前記ベクターがレンチウイルスベクターである、請求項１〜４のいずれか一項に記載の組み換え前駆細胞。
前記キメラ抗原受容体が、ＣＤ４細胞外及び膜貫通ドメイン、並びにＣＤ３ゼータシグナル伝達ドメイン（ＣＤ４ζ）を含む、から実質的に成る、またはから成る、請求項１〜５のいずれか一項に記載の組み換え前駆細胞。
前記ＣＤ４細胞外ドメインが、ＨＩＶに感染した細胞の表面に発現するｇｐ１２０に結合する、請求項６に記載の組み換え前駆細胞。
前記ウイルスがレンチウイルスである、請求項１〜７のいずれか一項に記載の組み換え前駆細胞。
前記レンチウイルスがヒト免疫不全ウイルスである、請求項８に記載の組み換え前駆細胞。
前記機能性エフェクター細胞がＴ細胞である、請求項１〜９のいずれか一項に記載の組み換え前駆細胞。
前記Ｔ細が、その細胞表面にＣＤ４ζ ＣＡＲを発現する、請求項１０に記載の組み換え前駆細胞。
前記ベクターが、前記組み換え前駆細胞を前記ウイルスの感染から保護する１つ以上の遺伝子配列を更に含む、請求項１〜１１のいずれか一項に記載の組み換え前駆細胞。

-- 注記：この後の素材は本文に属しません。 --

(** Scenario 5 and the boundary cases of [Retry-After]: 120 seconds,
    600 seconds (capped), a date ten minutes ahead (capped) and thirty
    seconds ahead, zero, a negative value, a date in the past, and text
    that is neither; and the sleeps the engine takes for [1] and for [0]. *)
Lemma retry_after_wait_witness :
  let wait := fun now h => parseRetryAfter (Some (response 429 h "slow down")) now in
  wait 0 "120" = 120 * Second
  /\ wait 0 "600" = 300 * Second
  /\ wait 0 "Thu, 01 Jan 1970 00:10:00 GMT" = 5 * Minute
  /\ wait 0 "Thu, 01 Jan 1970 00:00:30 GMT" = 30 * Second
  /\ wait 0 "0" = 0
  /\ wait 0 "-5" = 0
  /\ wait (700 * Second) "Thu, 01 Jan 1970 00:10:00 GMT" = 0
  /\ wait 0 "soon" = 0
  /\ snd (retry_loop 3 (100 * Millisecond) 3 (limited_once 0 "1") 0 None)
     = [EvAttempt 0; EvBodyClose 0 "slow down"; EvWaitRetryAfter Second; EvAttempt 1]
  /\ snd (retry_loop 3 (100 * Millisecond) 3 (limited_once 0 "0") 0 None)
     = [EvAttempt 0; EvBodyClose 0 "slow down"; EvWaitBackoff (50 * Millisecond); EvAttempt 1].
Proof.
  intros wait. unfold wait.
  split.
  { retry_after_at 0 "120". destruct H as (H & _). exact (H 120 eq_refl ltac:(lia)). }
  split.
  { retry_after_at 0 "600". destruct H as (H & _). exact (H 600 eq_refl ltac:(lia)). }
  split.
  { retry_after_at 0 "Thu, 01 Jan 1970 00:10:00 GMT". destruct H as (_ & H & _).
    exact (H (600 * Second) eq_refl eq_refl ltac:(vm_compute; reflexivity)). }
  split.
  { retry_after_at 0 "Thu, 01 Jan 1970 00:00:30 GMT". destruct H as (_ & H & _).
    exact (H (30 * Second) eq_refl eq_refl ltac:(vm_compute; reflexivity)). }
  split.
  { retry_after_at 0 "0". destruct H as (_ & _ & H & _).
    exact (H 0 eq_refl ltac:(lia) eq_refl). }
  split.
  { retry_after_at 0 "-5". destruct H as (_ & _ & H & _).
    exact (H (-5) eq_refl ltac:(lia) eq_refl). }
  split.
  { retry_after_at (700 * Second) "Thu, 01 Jan 1970 00:10:00 GMT".
    destruct H as (_ & _ & _ & H & _).
    exact (H (600 * Second) eq_refl eq_refl ltac:(vm_compute; discriminate)). }
  split.
  { retry_after_at 0 "soon". destruct H as (_ & _ & _ & _ & H & _).
    exact (H eq_refl eq_refl). }
  split.
  { retry_after_at 0 "1". destruct H as (_ & _ & _ & _ & _ & _ & H).
    rewrite (H ltac:(vm_compute; reflexivity)). vm_compute. reflexivity. }
  retry_after_at 0 "0". destruct H as (_ & _ & _ & _ & _ & H & _).
  rewrite (H ltac:(vm_compute; reflexivity)). vm_compute. reflexivity.
Defined.

(** C4. The code breaks the claim for a [Retry-After] of
    9223372036854775808 seconds, one more than the largest [int]:
    [strconv.Atoi] reports a range error, the value is no HTTP date, and
    [parseRetryAfter] returns 0 where the claim (and the cap in the code)
    gives five minutes; the engine then sleeps for the computed backoff,
    50 ms, and calls the provider again. *)
Lemma retry_after_beyond_int_range :
  let h := "9223372036854775808" in
  let wait := parseRetryAfter (Some (response 429 h "slow down")) 0 in
  Atoi (TrimSpace h) = None
  /\ wait = 0
  /\ wait <> Z.min 9223372036854775808 300 * Second
  /\ snd (retry_loop 3 (100 * Millisecond) 3 (limited_once 0 h) 0 None)
     = [EvAttempt 0; EvBodyClose 0 "slow down"; EvWaitBackoff (50 * Millisecond); EvAttempt 1].
Proof. vm_compute. repeat split; try reflexivity. discriminate. Qed.

(** The gateway's own configuration: three attempts. *)
Lemma NewClient_retry_budget_witness :
  Config.MaxRetries (Config.WithDefaults gateway_config) = 2
  /\ Z.of_nat (attempts (snd (doWithRetry (Config.WithDefaults gateway_config)
                                         (script [] overloaded)))) = 3.
Proof.
  apply (NewClient_retry_budget gateway_config (Config.WithDefaults gateway_config)
           (script [] overloaded)).
  - vm_compute. split; discriminate.
  - reflexivity.
  - exact script_persistently_retryable.
  - simpl. lia.
Defined.


(** C6 fails on the code: a 503 whose body is ["overloaded"], then a
    200. The engine closes the body of the 503 with all ten bytes unread
    (it never reads it), sleeps and makes the second attempt. *)
Theorem retry_closes_body_without_draining :
  doWithRetry (Config.WithDefaults gateway_config) (script [overloaded] ok_response)
  = (Ok (response 200 EmptyString "{}"),
     [EvAttempt 0; EvBodyClose 0 "overloaded"; EvWaitBackoff (50 * Millisecond);
      EvAttempt 1]).
Proof. vm_compute. reflexivity. Qed.

(** C5 fails on the code (amd64): with a base of [2^53] nanoseconds and
    attempt 10 the product is [2^63], its conversion to [Duration]
    overflows, the cap is skipped and the wait is negative. With the
    default base the waits are as documented. *)
Theorem computeBackoff_overflow :
  computeBackoff (2 ^ 53) 10 f64_half = - 2 ^ 62
  /\ computeBackoff (2 ^ 53) 10 f64_half < 0
  /\ map (fun a => computeBackoff 0 a f64_half) [0; 1; 2; 3; 10; 11]
     = map (fun ms => ms * Millisecond) [50; 100; 200; 400; 30000; 30000].
Proof. vm_compute. repeat split; reflexivity. Qed.

End RetryScenarios.

(** ** The stream decoder *)

Section StreamFacts.
Import Go Llm Client Spec.
Context `{JSONLib}.

(** With the context open, the inner loop sends exactly the choices that
    carry content or a finish reason, in order. *)
Lemma emit_choices_open (choices : list providerStreamChoice) :
  emit_choices Never choices = (emitted choices, Some Never).
Proof.
  unfold emitted. induction choices as [|choice rest IH]; [reflexivity|].
  cbn [emit_choices List.filter]. unfold emits at 1.
  destruct (String.eqb (scDeltaContent choice) EmptyString);
    destruct (String.eqb (scFinishReason choice) EmptyString); cbn [negb orb andb tick];
    rewrite IH; reflexivity.
Qed.


(** C3. With the context open, the decoder, on the lines read after a
    2xx response: skips a line that (trimmed) does not start with
    ["data: "]; ends the sequence without a result on a ["[DONE]"] payload
    and on EOF; for a payload that parses, sends one [StreamChunk] with the
    index, content and finish reason of each choice that has content or a
    finish reason, skips the other choices, and reads on; and on a read
    error other than EOF sends exactly one error result and ends. *)
Theorem sse_decoder_behaviour (line : string) (rest : list string)
    (read_err : option string) :
  let run := sse_loop Never in
  (CutPrefix (TrimSpace line) "data: " = None ->
   run (line :: rest) read_err = run rest read_err)
  /\ (forall tail, CutPrefix (TrimSpace line) "data: " = Some tail ->
      TrimSpace tail = "[DONE]" -> run (line :: rest) read_err = [])
  /\ run [] None = []
  /\ (forall tail choices, CutPrefix (TrimSpace line) "data: " = Some tail ->
      TrimSpace tail <> "[DONE]" ->
      unmarshal_stream_chunk (TrimSpace tail) = Ok choices ->
      run (line :: rest) read_err = (emitted choices ++ run rest read_err)%list)
  /\ (forall e, run [] (Some e) = [ResErr ("llmclient: read stream line: " ++ e)]).
Proof.
  intros run. unfold run. repeat split.
  - intros Hcut. cbn [sse_loop tick]. rewrite Hcut.
    by destruct (String.length (TrimSpace line) =? 0)%nat.
  - intros tail Hcut Hdone. cbn [sse_loop tick]. rewrite Hcut, Hdone.
    destruct (String.length (TrimSpace line) =? 0)%nat eqn:E; [|reflexivity].
    apply Nat.eqb_eq in E. destruct (TrimSpace line); [discriminate Hcut | discriminate E].
  - intros tail choices Hcut Hdone Hparse. cbn [sse_loop tick]. rewrite Hcut, Hparse.
    destruct (String.length (TrimSpace line) =? 0)%nat eqn:E.
    { apply Nat.eqb_eq in E. destruct (TrimSpace line); [discriminate Hcut | discriminate E]. }
    destruct (String.eqb_spec (TrimSpace tail) "[DONE]") as [E'|_]; [done|].
    by rewrite emit_choices_open.
Qed.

前記遺伝子配列が、ｓｈ１００５、ｓｈ５１６及びＣ４６をコードする核酸分子から選択される、請求項１２に記載の組み換え前駆細胞。
機能性エフェクター細胞を産生する方法であって、
請求項１〜１３のいずれか一項に記載の組み換え前駆細胞を分化または発生させること、次にそれを前記機能性エフェクター細胞に成熟させることを含む、前記方法。
前記組み換え前駆細胞が、対象、好ましくはヒト被験者に投与または移植される、請求項１４に記載の方法。
前記組み換え前駆細胞が、対象、好ましくはヒト被験者の胸腺組織に付される、請求項１４または請求項１５に記載の方法。
請求項１３〜１６のいずれか一項に記載の方法により作製される改変機能性エフェクター細胞。
その細胞表面にＣＤ４ζ ＣＡＲを発現する、請求項１７に記載の改変機能性エフェクター細胞。
対象においてウイルス感染を阻害、低減または治療する方法であって、請求項１〜１３のいずれか一項に記載の組み換え前駆細胞及び／または請求項１４〜１８いずれか一項に記載の改変機能性エフェクター細胞を前記対象に投与することを含む、前記方法。
前記細胞が、ＨＬＡ拘束性Ｔ細胞受容体を欠いている、請求項１〜１９のいずれか一項に記載の発明。
ＣＤ３複合体ζ鎖のシグナル伝達ドメインに融合しているＣＤ４、好ましくはヒトＣＤ４をコードする配列を含む、核酸分子。
前記核酸分子が、ＣＡＲ構築物、二重ＣＡＲ構築物、三重ＣＡＲ構築物、切断ＣＡＲ構築物、切断二重ＣＡＲ構築物、切断三重ＣＡＲ構築物及び第二世代ＣＡＲ構築物からなる群から選択される、請求項２１に記載の核酸分子。
前記分子が、ＣＤ４ζ ＣＡＲ、二重ＣＡＲＣ４６、三重ＣＤ４ζ ＣＡＲ、ＣＤ４Ｄ１Ｄ２Ｄ３ＣＡＲ、ＣＤ４Ｄ１Ｄ２ＣＡＲまたはＣＤ４Ｄ１ＣＡＲである、請求項２１に記載の核酸分子。
前記分子が、配列番号２、配列番号３、配列番号４、配列番号５、配列番号６、配列番号７、配列番号８、配列番号９、配列番号１０、配列番号１１、配列番号１２、配列番号１３、配列番号１４及び配列番号１５からなる群から選択されるアミノ酸配列を有する単鎖抗体をコードするヌクレオチド配列を含有する、請求項２１〜２３のいずれか一項に記載の核酸分子。